You mentioned that this formatting style is contextually dependent, and I agree entirely. However, I want to elaborate on the nuances.

In general, this succint style only works if the function (mutate() in this case) receives a single multi-line argument.
The moment you introduce additional required arguments, or if you need to create more than one column in a single mutate() call, this style breaks.

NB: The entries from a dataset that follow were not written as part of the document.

(* ===== verification/SelfSigned.v ===== *)
(** * The internal authority and the certificates it signs (managers/tls.py)

    [TLSManager.generate_internal_ca] and [generate_self_signed_certificate] on
    the certificates library of Crypto.v: where Tls.v takes what is issued as an
    argument, here it is computed, and shown to be what the unit needs. *)

From S2P Require Import Prelude PyStr PyDict Json Literals Models Cluster Workload Tls Crypto CryptoFacts.

Local Open Scope string_scope.
Local Open Scope Z_scope.

(** [timedelta(days=3650)], in microseconds. *)
Definition VALIDITY : Z := 3650 * 86400 * 1000000.

Module SelfSigned.
Section self_signed.
Context `{RelationData D} `{Cryptography}.
Implicit Types m : TLSManager.tls_manager D.

Definition ca_attributes (app_name : string) : CertificateRequestAttributes :=
  mkAttributes app_name (Some ∅) (Some ∅) (Some ∅) None (Some (TLSScope_value PEER_SCOPE)) None None None None
    false true.

(** The certificate of the authority and its key. *)
Definition generate_internal_ca m (now : Z) (random : nat) : result (string * string) :=
  let ca_key := generate_private_key random in
  app_name ← KafkaBroker.name_part 0 (st_unit_name (TLSManager.state m));
  ca ← generate_ca ca_key VALIDITY (ca_attributes app_name) now (S random);
  Ok (Certificate.raw ca, ca_key).

(** [ClusterState.internal_ca] and [internal_ca_key], as the library's objects. *)
Definition internal_ca m : result (option Certificate.certificate) :=
  match ClusterState.internal_ca (TLSManager.state m) with
  | None => Ok None
  | Some ca => c ← Certificate.from_string ca; Ok (Some c)
  end.
Definition internal_ca_key m : option string :=
  PrivateKey.from_string <$> ClusterState.internal_ca_key (TLSManager.state m).

Definition unit_attributes (name : string) (sans : TLSManager.Sans) : CertificateRequestAttributes :=
  mkAttributes name (Some (list_to_set (TLSManager.sans_dns sans))) (Some (list_to_set (TLSManager.sans_ip sans)))
    (Some ∅) None None None None None None false true.

Definition generate_self_signed_certificate m (sans : result TLSManager.Sans) (now : Z) (random : nat)
    : result (option SelfSignedCertificate) :=
  ca ← internal_ca m;
  match ca with
  | None => Ok None
  | Some ca =>
      if TLSState.ready PEER_SCOPE (TLSManager.unit_data m) then Ok None
      else
        match internal_ca_key m with
        | None => Ok None
        | Some ca_key =>
            let current := TLSState.private_key PEER_SCOPE (TLSManager.unit_data m) in
            let private_key := if truthy current then current else generate_private_key random in
            sans ← sans;
            csr ← generate_csr private_key (unit_attributes (st_unit_name (TLSManager.state m)) sans) (S random);
            certificate ← generate_certificate csr ca ca_key VALIDITY false now (S (S random));
            Ok (Some (mkSelfSigned (Certificate.raw ca) (CertificateSigningRequest.raw csr)
                        (Certificate.raw certificate) private_key))
        end
  end.
End self_signed.
End SelfSigned.

(** ** The authority *)

Section facts.
Context `{RelationData D} `{CryptographyLaws}.
Implicit Types m : TLSManager.tls_manager D.

(** What makes a certificate an authority's: its flag, the identifier of its key,
    its name and its key. *)
Record authority (ca : Certificate.certificate) (key app_name : string) : Prop := mkAuthority {
  au_flag : Certificate.is_ca ca = true;
  au_name : Certificate.common_name ca = app_name;
  au_key : Certificate.matches_private_key ca key = true;
  au_stable : str_strip (Certificate.raw ca) = Certificate.raw ca;
  au_object : ∃ o, load_pem_x509_certificate (Certificate.raw ca) = Some o ∧
                   is_Some (subject_key_identifier (extensions o)) }.

Lemma generate_ca_authority key n e name validity now random :
  canonical (SelfSigned.ca_attributes name) → load_pem_private_key key = Some (RSAPublicKey n e) →
  ∃ ca, generate_ca key validity (SelfSigned.ca_attributes name) now random = Ok ca ∧
        Certificate.from_string (Certificate.raw ca) = Ok ca ∧ authority ca key name.
Proof.
  intros Hc Hk. unfold generate_ca. rewrite Hk.
  set (a := SelfSigned.ca_attributes name).
  set (subject := ((COMMON_NAME, common_name a) :: rest_of_subject a)%list).
  assert (Hnames : check_names subject = Ok ()).
  { apply guard_or_ok, forallb_forall. intros p Hp%list_elem_of_In.
    apply (proj1 (Forall_forall _ _) (c_names _ Hc 0%nat)). subst subject. fold a. unfold request_subject.
    set_solver. }
  rewrite Hnames.
  change (san_extension a) with (Ok (@nil extension)). cbn [mbind result_bind].
  edestruct (signed_certificate_object key (RSAPublicKey n e)) as (ca & -> & Hload & Hfrom & Hstrip & Hcn & Hca & _);
    [done|done|].
  exists ca. split; [done|]. split; [done|].
  split; [by rewrite Hca|done|by eapply private_key_of_certificate|done|].
  eexists. split; [done|]. cbn. eauto.
Qed.

Lemma generate_internal_ca_authority m name now random :
  KafkaBroker.name_part 0 (st_unit_name (TLSManager.state m)) = Ok name →
  canonical (SelfSigned.ca_attributes name) →
  ∃ ca key c, SelfSigned.generate_internal_ca m now random = Ok (ca, key) ∧
    Certificate.from_string ca = Ok c ∧ authority c key name ∧ PrivateKey.from_string key = key ∧
    ca = Certificate.raw c ∧ is_Some (load_pem_private_key key).
Proof.
  intros Hname Hc. unfold SelfSigned.generate_internal_ca. rewrite Hname. cbn [mbind result_bind].
  destruct (generated_key_is_rsa random) as (n & e & Hk).
  destruct (generate_ca_authority (generate_private_key random) n e name VALIDITY now (S random) Hc Hk)
    as (ca & -> & Hfrom & Hau).
  cbn [mbind result_bind]. eexists _, _, ca. split; [done|]. split; [done|]. split; [done|].
  split; [apply str_strip_idemp|]. split; [done|]. unfold generate_private_key, PrivateKey.from_string. eauto.
Qed.

(** ** The certificate of a unit *)

(** The unit's key, its own or a new one, is an RSA key. *)
Definition unit_key m (random : nat) : string :=
  let current := TLSState.private_key PEER_SCOPE (TLSManager.unit_data m) in
  if truthy current then current else generate_private_key random.

Lemma unit_key_rsa m random :
  (truthy (TLSState.private_key PEER_SCOPE (TLSManager.unit_data m)) = true →
   ∃ n e, load_pem_private_key (TLSState.private_key PEER_SCOPE (TLSManager.unit_data m)) = Some (RSAPublicKey n e)) →
  ∃ n e, load_pem_private_key (unit_key m random) = Some (RSAPublicKey n e).
Proof.
  intros Hk. unfold unit_key. destruct (truthy _); [by apply Hk|]. apply generated_key_is_rsa.
Qed.

(** A request of the unit, as the authority signs it. *)
Lemma unit_request name sans key n e random :
  canonical (SelfSigned.unit_attributes name sans) → load_pem_private_key key = Some (RSAPublicKey n e) →
  ∃ c o, generate_csr key (SelfSigned.unit_attributes name sans) random = Ok c ∧
    CertificateSigningRequest.from_string (CertificateSigningRequest.raw c) = Ok c ∧
    load_pem_x509_csr (CertificateSigningRequest.raw c) = Some o ∧ email_ok o ∧
    csr_public_key o = RSAPublicKey n e ∧
    from_csr c false = SelfSigned.unit_attributes name sans.
Proof.
  intros Hc Hk. set (a := SelfSigned.unit_attributes name sans).
  destruct (generate_csr_object a key _ random Hc Hk) as (c & l & Hg & _ & _ & Hload & Hfrom).
  destruct (request_attributes_read a random Hc) as (_ & Hemail & _).
  destruct (request_reads_back a key n e random Hc Hk) as (c' & Hg' & Hback & _).
  assert (c' = c) as -> by congruence.
  exists c, (mkCsrObject (request_subject a random) (RSAPublicKey n e) (names_extension l)).
  by split_and!.
Qed.

End facts.
(* ===== verification/CertificatesProviderFacts.v ===== *)
(** * A certificate that is asked for is delivered

    Both sides of the certificates relation together: what the requirer asks for,
    a provider that signs every outstanding request, and the requirer that finds
    the certificates and their key. *)

From S2P Require Import Prelude PyStr PyDict Crypto CryptoFacts Certificates CertificatesFacts CertificatesProvider.

Local Open Scope string_scope.
Local Open Scope nat_scope.

Import TLSCertificatesRequiresV4.

Section delivery.
Context `{CryptographyLaws}.

(** ** A charm that provides certificates *)

(** What an authority answers to a request. *)
Definition sign (ca : Certificate.certificate) (key : string) (validity now : Z) (random : nat)
    (c : RequirerCertificateRequest) : result ProviderCertificate :=
  certificate ← generate_certificate (r_csr c) ca key validity (r_is_ca c) now random;
  Ok (mkProviderCertificate certificate (r_csr c) ca [certificate; ca] None).

Fixpoint answer_all (ca : Certificate.certificate) (key : string) (validity now : Z) (random : nat)
    (requests : list (Z * RequirerCertificateRequest)) (rs : list tls_relation) : result (list tls_relation) :=
  match requests with
  | [] => Ok rs
  | (i, c) :: requests =>
      p ← sign ca key validity now random c;
      rs ← TLSCertificatesProvidesV4.set_relation_certificate true i p rs;
      answer_all ca key validity now (S random) requests rs
  end.

(** An authority whose certificate reads back. *)
Record authority_object (ca : Certificate.certificate) (key : string) : Prop := mkAuthorityObject {
  ao_reads : Certificate.from_string (Certificate.raw ca) = Ok ca;
  ao_object : ∃ o id, load_pem_x509_certificate (Certificate.raw ca) = Some o ∧
                      subject_key_identifier (extensions o) = Some id;
  ao_key : is_Some (load_pem_private_key key) }.

(** A request that can be answered: it reads back and its email is a name. *)
Definition answerable (c : RequirerCertificateRequest) : Prop :=
  CertificateSigningRequest.from_string (CertificateSigningRequest.raw (r_csr c)) = Ok (r_csr c) ∧
  ∃ o, load_pem_x509_csr (CertificateSigningRequest.raw (r_csr c)) = Some o ∧ email_ok o.
Lemma for_relations_changes f todo : ∀ rs, NoDup (t_id <$> rs) → NoDup (t_id <$> todo) → (∀ r, r ∈ todo → r ∈ rs) →
  for_relations f todo rs = changed_in f (t_id <$> todo) rs.
Proof.
  unfold for_relations. induction todo as [|r todo IH]; intros rs Hrs Htodo Hin; cbn [foldl].
  { unfold changed_in. symmetry. etrans; [|apply list_fmap_id]. apply list_fmap_ext. intros ? r _.
    by rewrite decide_False by apply not_elem_of_nil. }
  cbn [fmap list_fmap] in Htodo. apply NoDup_cons in Htodo as [Hr Htodo]. rewrite set_changes by (done || apply Hin, list_elem_of_here).
  rewrite IH; [|by rewrite changed_ids|done|].
  - unfold changed_in. rewrite <- list_fmap_compose. apply list_fmap_ext. intros ? r' _. cbn.
    destruct (decide (t_id r' ∈ [t_id r])) as [E|E]; rewrite list_elem_of_singleton in E.
    + rewrite (decide_True (P := t_id r' ∈ t_id r :: _)) by (rewrite E; apply list_elem_of_here).
      cbn [changed with_provider_bag t_id]. rewrite decide_False; [done|]. by rewrite E.
    + destruct (decide (t_id r' ∈ t_id <$> todo)) as [E'|E'].
      * by rewrite decide_True by by apply list_elem_of_further.
      * rewrite decide_False; [done|]. by apply not_elem_of_cons.
  - intros r' Hr'. apply list_elem_of_fmap. exists r'. rewrite decide_False.
    + split; [done|]. apply Hin. by apply list_elem_of_further.
    + intros E%list_elem_of_singleton. apply Hr. rewrite <- E. by apply list_elem_of_fmap_2.
Qed.

Lemma relations_ids role app rs : NoDup (t_id <$> rs) → NoDup (t_id <$> relations role app rs).
Proof.
  induction rs as [|r rs IH]; [done|]. cbn [fmap list_fmap]. intros [Hr Hnd]%NoDup_cons. unfold relations. cbn [filter list_filter].
  case_decide; [|by apply IH]. cbn [fmap list_fmap]. apply NoDup_cons. split; [|by apply IH].
  intros (r' & Hid & [_ Hin]%list_elem_of_filter)%list_elem_of_fmap. apply Hr. rewrite Hid. by apply list_elem_of_fmap_2.
Qed.

(** A relation that is there is found, by its identifier. *)
Lemma get_relation_found gone role app rs r : NoDup (t_id <$> rs) → r ∈ rs → role r = app →
  get_relation gone (t_id r) (relations role app rs) = Some r.
Proof.
  intros Hnd Hr Hrole. unfold get_relation.
  assert (Hin : r ∈ relations role app rs) by by apply list_elem_of_filter.
  destruct (find _ _) as [r'|] eqn:E.
  - apply find_some in E as [Hr'%list_elem_of_In Hid%Z.eqb_eq]. apply list_elem_of_filter in Hr' as [_ Hr'].
    by rewrite (same_relation rs r' r).
  - exfalso. pose proof (find_none _ _ E r (proj1 (list_elem_of_In _ _) Hin)) as Hn. cbn in Hn. by rewrite Z.eqb_refl in Hn.
Qed.

Lemma get_relation_elem gone rid role app rs r : get_relation gone rid (relations role app rs) = Some r →
  r ∈ rs ∧ role r = app ∧ t_id r = rid ∨ gone rid = Some r.
Proof.
  unfold get_relation. destruct (find _ _) as [r'|] eqn:E; [|by right]. intros [= <-]. left.
  apply find_some in E as [Hr'%list_elem_of_In Hid%Z.eqb_eq]. by apply list_elem_of_filter in Hr' as [Hrole Hr'].
Qed.

(** A relation that is no longer there is not active. *)
Variable gone : Z → option transfer.
Hypothesis gone_inactive : ∀ i r, gone i = Some r → t_active r = false.
(** * fftokens: the token connector plugin of FireFly

  A shallow embedding of [internal/tokens/fftokens/fftokens.go]: the
  decoders for the events of the token connector (receipt, token pool,
  mint / burn / transfer, approval), the websocket event loop with its
  acknowledgement protocol, and the REST operations that issue commands.

  Go values are modelled as follows.
  - [string] is [string]; a nil-able pointer [*T] is [option T]; [error]
    is [option error] with [None] for [nil].
  - [fftypes.JSONObject] (a [map[string]interface{}]) is a finite map from
    strings to JSON values.
  - Calls that leave the plugin (callbacks of the node, frames sent on the
    websocket, REST requests) are appended to a history kept in the
    [World]; what a collaborator answers is a function of the history so
    far, which covers any deterministic stateful collaborator.
  - Library functions the file calls ([encoding/json], [math/big], and the
    parsers of package [fftypes]) are the fields of the class [Platform]. *)

From Stdlib Require Import ZArith NArith String Ascii List Bool Lia.
From stdpp Require Import base option strings gmap.
Import ListNotations.

Local Open Scope string_scope.
Local Open Scope Z_scope.

(* ================================================================== *)
(** ** Package fftypes: JSON objects and scalar types                  *)
(* ================================================================== *)

Module fftypes.

#[warnings="-register-all"] Inductive JSON : Type :=
| JNull
| JBool (b : bool)
| JNum (n : Z)
| JStr (s : string)
| JArr (l : list JSON)
| JObj (m : gmap string JSON).

Abbreviation JSONObject := (gmap string JSON).

(** Modelled from the spec: [JSONObject.GetString] is declared in package
    [fftypes], which is not among the sources.  The payload is "a
    semi-structured map of named fields" read by "dynamic field lookup":
    the string stored under the key, and the empty string when the key is
    absent or holds something else. *)
Definition GetString (jd : JSONObject) (key : string) : string :=
  match jd !! key with
  | Some (JStr s) => s
  | _ => ""
  end.

(** Modelled from the spec: [JSONObject.GetBool] is declared in package
    [fftypes], which is not among the sources.  The flags it reads are
    "boolean" fields: the boolean stored under the key, and [false] when
    the key is absent or holds something else. *)
Definition GetBool (jd : JSONObject) (key : string) : bool :=
  match jd !! key with
  | Some (JBool b) => b
  | _ => false
  end.

(** Modelled from the spec: [JSONObject.GetObject] is declared in package
    [fftypes], which is not among the sources.  The "optional nested
    sub-object" under the key, and the empty object when the key is absent
    or holds something else (the source reads fields of the result without
    a nil check). *)
Definition GetObject (jd : JSONObject) (key : string) : JSONObject :=
  match jd !! key with
  | Some (JObj m) => m
  | _ => ∅
  end.
(** The collaborators of [GenerateCert]: the clock, [crypto/rand],
    [crypto/ecdsa], [crypto/x509] and [net.ParseIP], over whatever state
    [R] they keep. *)
Class Crypto (R : Type) : Type := {
  time_Now : R -> Z;
  rand_Int : Z -> M R Z;
  ecdsa_GenerateKey_P384 : M R Z;
  ecdsa_Public : Z -> Z;
  x509_CreateCertificate :
    x509_Certificate -> x509_Certificate -> Z -> Z -> M R (list byte);
  x509_ParseCertificate : list byte -> option x509_Certificate;
  net_ParseIP : string -> option (list byte)
}.

Definition leafMaxAge : Z := 24 * 3600.
Definition KeyUsageDigitalSignature : Z := 1.

Definition GenerateCert {R} `{Crypto R} (ca : tls_Certificate) (host : string)
  : M R tls_Certificate :=
  fun r =>
    let now := time_Now r - 3600 in
    match Leaf ca with
    | None => (r, Panicked NilDereference)
    | Some caLeaf =>
        if negb (IsCA caLeaf) then (r, Err ErrNotCA)
        else
          let serialNumberLimit := 1 ≪ 128 in
          match rand_Int serialNumberLimit r with
          | (r, Panicked p) => (r, Panicked p)
          | (r, Err _) => (r, Err ErrSerialNumber)
          | (r, Val serialNumber) =>
              let ip := net_ParseIP host in
              let template :=
                {| SerialNumber := serialNumber;
                   CommonName := host;
                   NotBefore := now;
                   NotAfter := now + leafMaxAge;
                   KeyUsage := KeyUsageDigitalSignature;
                   BasicConstraintsValid := true;
                   IsCA := false;
                   IPAddresses := match ip with Some a => [a] | None => [] end;
                   DNSNames := match ip with Some _ => [] | None => [host] end |} in
              (let* key := ecdsa_GenerateKey_P384 in
               let* derBytes :=
                 x509_CreateCertificate template caLeaf (ecdsa_Public key)
                   (PrivateKey ca) in
               ret {| Certificate := [] ++ [derBytes];
                      PrivateKey := key;
                      Leaf := x509_ParseCertificate derBytes |}) r
          end
    end.

(** The package variable [certs] (nil until [NewProxy] makes the map) next
    to the state of the collaborators. *)
Record Store (R : Type) : Type := {
  certs : option (gmap string tls_Certificate);
  crypto : R
}.
Arguments certs {R} s.
Arguments crypto {R} s.
Arguments Build_Store {R} certs crypto.

(** [val, ok := certs[host]]: reading a nil map finds nothing. *)
Definition certs_lookup {R} (st : Store R) (host : string) : option tls_Certificate :=
  match certs st with
  | None => None
  | Some m => m !! host
  end.

(** What [NewProxy] does to the package state: [certs = make(...)]. *)
Definition NewProxy_certs {R} (st : Store R) : Store R :=
  {| certs := Some ∅; crypto := crypto st |}.

Definition getCert {R} `{Crypto R} (ca : tls_Certificate) (host : string)
  : M (Store R) tls_Certificate :=
  fun st =>
    match certs_lookup st host with
    | Some val => (st, Val val)
    | None =>
        match GenerateCert ca host (crypto st) with
        | (r, Panicked p) => ({| certs := certs st; crypto := r |}, Panicked p)
        | (r, Err err) => ({| certs := certs st; crypto := r |}, Err err)
        | (r, Val cert) =>
            (* certs[host] = cert *)
            match certs st with
            | None => ({| certs := None; crypto := r |}, Panicked NilMapAssignment)
            | Some m => ({| certs := Some (<[host := cert]> m); crypto := r |}, Val cert)
            end
        end
    end.

(** A small provider to run the code on: the state is a pool of random
    words; drawing from the empty pool fails. *)
Definition draw : M (list Z) Z :=
  fun pool =>
    match pool with
    | [] => (pool, Err (ErrOther 1))
    | x :: pool' => (pool', Val x)
    end.

Global Instance poolCrypto : Crypto (list Z) :=
  {| time_Now := fun _ => 1700000000;
     rand_Int := fun limit => let* x := draw in ret (x mod limit);
     ecdsa_GenerateKey_P384 := draw;
     ecdsa_Public := fun k => k + 1;
     x509_CreateCertificate := fun template _ _ _ => ret (be_bytes8 (SerialNumber template));
     x509_ParseCertificate := fun _ => None;
     net_ParseIP := fun _ => None |}.

Definition demoCA : tls_Certificate :=
  {| Certificate := [[48]]; PrivateKey := 7;
     Leaf := Some {| SerialNumber := 1; CommonName := "demo CA"; NotBefore := 0;
                     NotAfter := 1; KeyUsage := 1; BasicConstraintsValid := true;
                     IsCA := true; IPAddresses := []; DNSNames := [] |} |}.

I also agree that for the specific example you showed, this style is perfectly fine and unproblematic.
Still, I believe its limitations should be more explicitly addressed in the style guide, as this pattern appears frequently in R and the Tidyverse. Below are some code examples that illustrate when this approach works well and when it becomes problematic:

Examples:

library(tidyverse)

# Ok and succinct
tibble(int = 1:70) |>
  mutate(response = case_when(
    int %% 35 == 0 ~ "fizz buzz",
    int %% 5 == 0 ~ "fizz",
    int %% 7 == 0 ~ "buzz",
    .default = as.character(int)
  ))

# Bad
tibble(int = 1:70) |>
  mutate(response = case_when(
    int %% 35 == 0 ~ "fizz buzz",
    int %% 5 == 0 ~ "fizz",
    int %% 7 == 0 ~ "buzz",
    .default = as.character(int)
  ), .before = int)


# Bad
tibble(int = 1:70) |>
  mutate(response = case_when(
    int %% 35 == 0 ~ "fizz buzz",
    int %% 5 == 0 ~ "fizz",
    int %% 7 == 0 ~ "buzz",
    .default = as.character(int)
  ),
    .before = int
  )


# Good
tibble(int = 1:70) |>
  mutate(
    response = case_when(
      int %% 35 == 0 ~ "fizz buzz",
      int %% 5 == 0 ~ "fizz",
      int %% 7 == 0 ~ "buzz",
      .default = as.character(int)
    ),
    sign = case_when(
      int > 0 ~ "positive",
      int < 0 ~ "negative",
      .default = "zero"
    ),
    .before = int
  )

Another example where this pattern appears and is the undocumented recommended (?) style:

# Good
testthat::test_that("Test context", {
  test_var <- 1 + 1
  expect_equal(test_var, 2)
})

In summary, the single-argument piping style can be concise and perfectly acceptable for simple cases, but it's important to recognize where it won't work. Making these caveats more explicit in the guide could help practitioners avoid confusion and use this stylistic choice wisely.